Indeed one of Freud's earliest and briefest treatments might serve as a fitting final example of the kind of approach that I am suggesting. In 1892 a governess, that Freud calls Lucy, consulted him about a disturbing hallucination of the smell of burnt pudding. In a remarkably direct and apparently brilliant interpretation Freud was able to point out to Lucy that her symptom was the result of her unwillingness to acknowledge the hopelessness of her love for her employer. While Freud rightly and understandably emphasized the role of his most important clinical discovery - the role of "defense" in the formation of symptoms - a knowledge of the typical conflicts of nineteenth century governesses allows one to put a slightly different interpretation on this case.

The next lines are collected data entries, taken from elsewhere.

Definition render (api : apiRuntime) (nodes : list dispatched) (multiCtx : option bytes) (o : output) : outcome output :=
  let o := SetStatusCode StatusOK (set_headers (SetContentType MultiResultsContentType) o) in
  match nodes with
  | [] => renderDefault api o
  | [dn] => renderSingle api dn o
  | nodes => renderMulti api nodes (default [] multiCtx) o
  end.

End Render.

(** ** Aggregations and templates as JSON values *)
Module Aggregate.

(** Names that can be members of an aggregation, and new ones. *)
Definition fresh (k : bytes) (ms : members) : bool :=
  negb (bytes_eqb k []) && negb (is_index k) &&
  forallb (λ c, negb (c =? dquote) && negb (c =? backslash)) k &&
  match member k ms with None => true | Some _ => false end.

Lemma fresh_spec k ms : fresh k ms = true -> plain_key k /\ member k ms = None.
Proof.
  unfold fresh. rewrite !andb_true_iff, !negb_true_iff. intros [[[Hk Hi] Hc] Hm]. split; [split_and!|].
  - intros ->. done.
  - done.
  - apply Forall_forall. intros c Hin. rewrite forallb_forall in Hc. apply list_elem_of_In in Hin.
    specialize (Hc c Hin). apply andb_true_iff in Hc as [H1 H2]. apply negb_true_iff, Z.eqb_neq in H1, H2. done.
  - by destruct (member k ms).
Qed.

(** *** What a template means *)

(** The value shown for one extracted: [null] is an empty string. *)
Definition shown (v : cst) : cst := match v with CLit _ Null => CStr [] | _ => v end.

(** A value added under a name; [None] where a name is repeated or needs escaping. *)
Definition add (k : bytes) (v : cst) (ms : members) : option members :=
  if bytes_eqb k [] then Some ms else if fresh k ms then Some (snoc ms k v) else None.

(** The value of an expression. *)
Definition valueAt (v : cst) (path : list bytes) : option cst :=
  if forallb (λ k, negb (bytes_eqb k [])) path then shown <$> lookup_path v path else None.

Fixpoint meanObject (v : cst) (exps : list (list bytes)) (ms : members) : option members :=
  match exps with
  | [] => Some ms
  | exp :: exps =>
      u ← valueAt v exp; k ← last exp;
      if fresh k ms then meanObject v exps (snoc ms k u) else None
  end.

Definition meanValue (v : cst) (exps : list (list bytes)) : option cst :=
  match exps with [exp] => valueAt v exp | exps => CObj [] <$> meanObject v exps MNil end.

Fixpoint meanAttrs (v : cst) (l : list renderAttr) (ms : members) : option members :=
  match l with
  | [] => Some ms
  | attr :: l => u ← meanValue v (extracts attr); ms ← add (RenderAttr_Name (ra_meta attr)) u ms; meanAttrs v l ms
  end.

Fixpoint meanObjects (v : cst) (objs : list renderObject) (ms : members) : option members :=
  match objs with
  | [] => Some ms
  | obj :: objs =>
      if RenderObject_FlatAttrs (ro_meta obj) then ms ← meanAttrs v (attrs obj) ms; meanObjects v objs ms
      else
        tmp ← meanAttrs v (attrs obj) MNil;
        ms ← add (RenderObject_Name (ro_meta obj)) (CObj [] tmp) ms; meanObjects v objs ms
  end.

(** *** Building objects *)

Abbreviation obj ms := (print (CObj [] ms)).

Definition well (ms : members) : Prop := wf (CObj [] ms).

Governesses were hired because they were "ladies," but they worked because their families were too poor to let them do what ladies were supposed to do, namely, not work. Because they worked they were tarnished and their employers could never marry them. If they lost their jobs they were often forced into the poor house or prostitution. Viewed in this light Lucy's plight was indeed a poignant one. Her wish to marry her employer was futile. What she needed, and what Freud helped her find, was the courage to face this futility. In doing this they accomplished a piece of work. Having done this they concluded a very brief treatment.
Before concluding I would like to reemphasize one point. Identifying what people want also involves making a determination of whether we, as therapists, can give them what they want. Very often what people want is not something that we can give them. Romance, happy childhoods, whole bodies and absolution are examples of wishes that people bring to us that we cannot give them. Recognizing clearly and quickly that these are what our patients want is one only way to prevent subsequent bitter disappointments.
Telling people that we cannot give them what they want will never be easy, even when what they want is beyond our expertise, our professional standards and our own desires. Helping people do a good piece of work toward fufilling an atainable wish may be of some consolation. Only tact and sympathy, as well as an ability to confront our limitations, will help us help our patients to find the strength to bear the tragedies in their lives. Certainly Freud could do nothing to change Lucy's plight. In allowing her to take her leave, to bravely bear what she had to bear, he did, however, give her an opportunity to maintain her self respect. In allowing, and even encouraging, our patient's to bear what they must bear, we too may allow them a greater measure of self respect, even when we cannot offer them help in the usual sense of that word.
While focusing on what our patients want and attempting to find a good piece of work that we can do together may not always allow us to satisfy the guidelines for brief therapy that insurance companies and administrators may set out, this approach will, I believe, help us establish our own guidelines as to what useful psychotherapeutic work really is. By recognizing what we can and cannot do, by recognizing our limitations and by helping our patients to recognize them as well we will also afford them a greater opportunity for self respect and we will also be better able to sustain our own morale as we do our very difficult work.
This paper is a slightly modified version of a talk given in 1986.